Lemma Make_one nested c :
  cause_fits nested c → cause_size nested c < 2 ^ 62 →
  ∃ b obj x, Make min_size (λ _, true) nested c = Some (mkError indeterminate (Some b))
    ∧ one_object b obj ∧ Z.of_nat (length obj) < 2 ^ 62
    ∧ read_as (Variant CauseV) 4 [] obj x ∧ decode_cause x = Some c.
Proof.
  intros Hf Hsize. destruct (cause_found nested c Hf) as (v & Hargs & Hok & Hdc).
  unfold cause_size in Hsize. rewrite Hargs in Hsize. cbn [mbind option_bind] in Hsize.
  destruct (EmplaceImpl_reads_back (cause_option c) (Variant CauseV) 4 [] (VOption v))
    as (W & HW & Hc & Hback); [apply cause_lays|done|apply algn_4|done|done|].
  rewrite Hc in Hsize. change (default 0 (Some W)) with W in Hsize.
  destruct (Emplace_cleared fresh_length min_size empty_buffer (cause_option c) (VOption v) W
              (λ new, ∃ x, decode_cause x = Some c ∧ read_as (Variant CauseV) 4 [] new x)
              empty_cleared)
    as (b & ch & new & rest & Hem & (x & Hx & Hr) & Hl & Hfail & Hch & Hdata & Htail & Hal);
    [by destruct c as [ | | |[]| | | | | | | | | | | | | ]; (apply algn_4 || by split; [exists 3|])|done|done| |].
  { intros pre old post Hold. destruct (Hback Hsize pre old post Hold) as (new & x & Hl & He & Hsh & Hr).
    exists new. split_and!; [done| |done]. exists x. split; [|done].
    destruct x as [| | | |k [z|]]; cbn in Hsh; try tauto. destruct Hsh as [-> Hz]. by apply Hdc. }
  exists b, new, x. split_and!; [|split; [done|done|eauto]|lia|done|done].
  unfold Make. rewrite Hargs. cbn [mbind option_bind]. rewrite Hem. cbn [mbind option_bind].
  unfold of_buffer. by rewrite Hfail.
Qed.
End error_class_lemmas.

(** Every cause that an [Error] is made from is found in it, whatever the
    uninitialised flag holds; a copy of the error tells the same cause only if the
    flag happens to be false, and otherwise none. *)
Theorem error_copy `{ShiftUB} `{FreshBytes} `{Indeterminate} (min_size : nat) (nested : list Z)
    (c : Cause)
    (Hfresh : ∀ n, length (fresh_bytes n) = n) (Hc : cause_fits nested c)
    (Hsize : cause_size nested c < 2 ^ 62) :
  ∃ e e', Make min_size (λ _, true) nested c = Some e ∧ tells e c
    ∧ Copy min_size (λ _, true) e = Some e' ∧ is_error e' = true
    ∧ if indeterminate then ErrorCause e' = Some None else tells e' c.
Proof.
  destruct (Make_one Hfresh min_size nested c Hc Hsize) as (b & obj & x & Hm & Hone & Hl & Hr & Hx).
  destruct (emplace_cleared Hfresh min_size empty_buffer obj empty_cleared) as (b' & Hem & Hone').
  pose proof (one_object_tells b obj x c Hone ltac:(lia) Hr Hx) as Ht.
  pose proof (one_object_tells b' obj x c Hone' ltac:(lia) Hr Hx) as Ht'.
  exists (mkError indeterminate (Some b)). unfold Copy. destruct indeterminate eqn:Hi.
  - by exists (mkError true None).
  - exists (mkError false (Some b')). split_and!; try done.
    cbn [m_failed_to_allocate_buffer m_buffer mbind option_bind].
    rewrite (one_object_ForEachChunk b obj Hone). cbn [emplace_all]. rewrite Hem.
    cbn [mbind option_bind]. unfold of_buffer. by rewrite (one_failure _ _ Hone'), Hi.
Qed.

(** ** Errors that are not found *)

#[local] Existing Instance ub_ones.
#[local] Existing Instance zero_bytes.

(** The error of a transaction with one action. *)
Definition failed_with (d : DriverID) (r : Request) (c : CauseArg) : option (option Buffer) :=
  '(_, s) ← add_all 1024 (λ _, true) empty_storage [add_args r];
  FailImpl 1024 (λ _, true) d empty_buffer s (Begin (ins s)) c.

Definition read_dmi : Request := (AnyRVDTM (RVReadDMI 5), VPlain (word 5), VPlain (word 0)).
Definition skip_cycles : Request := (AnyRVDTM (RVSkipCycles 1000), VPlain (word 1000), VPlain []).

(** The result of a computation as a witness. *)
Ltac provide e :=
  let r := eval vm_compute in e in match r with Some (Some ?x) => exists x end.

(** Three errors that clients do not find.  [CauseValueOutOfRange] is aligned
    to 8 bytes where it is written and to 4 where it is read, so that behind a
    [RVReadDMI] the cause is written at offset 16 and looked for at offset 12.  A
    failed [SkipCycles] is copied as the [WriteBytes] that has the same number, its
    cycles then count as bytes, and the whole error is missing.  A failure at an
    action with no cause to copy leaves an error buffer behind in which [GetError]
    follows a null pointer. *)
Theorem error_lost :
  (∃ eb error m, failed_with IDRVDTM read_dmi (CauseMade [] (CauseValueOutOfRange "idle" 9 0 7))
       = Some (Some eb)
     ∧ GetError (Some eb) = Some (Some error)
     ∧ FailedActionID error = Some (ActionIDValue RVReadDMIID)
     ∧ read_word error 16 = Some 16
     ∧ Get 1 ActionError_ty error [] = Some (12, Variant CauseV)
     ∧ GetCause error = Some m ∧ As 16 (named 24 8) m = Some None)
  ∧ (∃ eb, failed_with IDRVDTM skip_cycles (CauseMade [] CauseTargetError) = Some (Some eb)
     ∧ GetError (Some eb) = Some None)
  ∧ (∃ eb, failed_with IDRVDTM read_dmi CauseMissing = Some (Some eb)
     ∧ GetError (Some eb) = None).
Proof.
  split_and!.
  - provide (failed_with IDRVDTM read_dmi (CauseMade [] (CauseValueOutOfRange "idle" 9 0 7))).
    match goal with |- context [GetError ?b] => provide (GetError b) end.
    match goal with |- context [FailedActionID ?e] => let r := eval vm_compute in (GetCause e) in
      match r with Some ?m => exists m end end.
    split_and!; vm_compute; reflexivity.
  - provide (failed_with IDRVDTM skip_cycles (CauseMade [] CauseTargetError)).
    split; vm_compute; reflexivity.
  - provide (failed_with IDRVDTM read_dmi CauseMissing). split; vm_compute; reflexivity.
Qed.

Lemma error_roundtrip_witness :
  total_request_size [read_dmi] + cause_size [] (CauseErrno "read" (-1) 5) < 2 ^ 61
  ∧ ∃ ps s p eb error x,
    add_all 1024 (λ _, true) empty_storage (add_args <$> [read_dmi]) = Some (ps, s)
    ∧ ps !! 0%nat = Some p
    ∧ FailImpl 1024 (λ _, true) IDRVDTM empty_buffer s p.1 (CauseMade [] (CauseErrno "read" (-1) 5))
      = Some (Some eb)
    ∧ GetError (Some eb) = Some (Some error) ∧ view ActionError_ty error [] = Some x
    ∧ decode_error x
      = Some (mkActionError (Some (AnyRVDTM (RVReadDMI 5))) (CauseErrno "read" (-1) 5))
    ∧ FailedActionID error = Some (ActionIDValue RVReadDMIID)
    ∧ ∃ m xc, GetCause error = Some m ∧ view (Variant CauseV) m [] = Some xc
        ∧ decode_cause xc = Some (CauseErrno "read" (-1) 5).
Proof.
  split; [vm_compute; reflexivity|].
  apply (error_roundtrip 1024 IDRVDTM empty_storage [read_dmi] 0 (AnyRVDTM (RVReadDMI 5)) (VPlain (word 5))
           (VPlain (word 0)) empty_buffer [] (CauseErrno "read" (-1) 5));
    [apply zero_bytes_length|apply empty_ready| |reflexivity|discriminate|apply empty_cleared| |
     reflexivity|vm_compute; reflexivity].
  - repeat constructor; vm_compute; congruence.
  - repeat split; vm_compute; congruence.
Defined.

Lemma error_copy_witness :
  let i : Indeterminate := false in
  let c := CauseValueOutOfRange "idle" 9 0 7 in
  cause_size [] c < 2 ^ 62
  ∧ ∃ e e', Make 1024 (λ _, true) [] c = Some e ∧ tells e c
    ∧ Copy 1024 (λ _, true) e = Some e' ∧ is_error e' = true
    ∧ if indeterminate then ErrorCause e' = Some None else tells e' c.
Proof.
  intros i c. split; [vm_compute; reflexivity|].
  apply (error_copy 1024 [] c); [apply zero_bytes_length| |vm_compute; reflexivity].
  repeat split; vm_compute; congruence.
Defined.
----
Of the entries listed above, reproduce only the lines starting at the line containing "let c := CauseValueOutOfRange" and ending at the line containing "apply (error_copy 1024". Include both, exactly as they stand.

# RESULT OF THIS TASK
  let c := CauseValueOutOfRange "idle" 9 0 7 in
  cause_size [] c < 2 ^ 62
  ∧ ∃ e e', Make 1024 (λ _, true) [] c = Some e ∧ tells e c
    ∧ Copy 1024 (λ _, true) e = Some e' ∧ is_error e' = true
    ∧ if indeterminate then ErrorCause e' = Some None else tells e' c.
Proof.
  intros i c. split; [vm_compute; reflexivity|].
  apply (error_copy 1024 [] c); [apply zero_bytes_length| |vm_compute; reflexivity].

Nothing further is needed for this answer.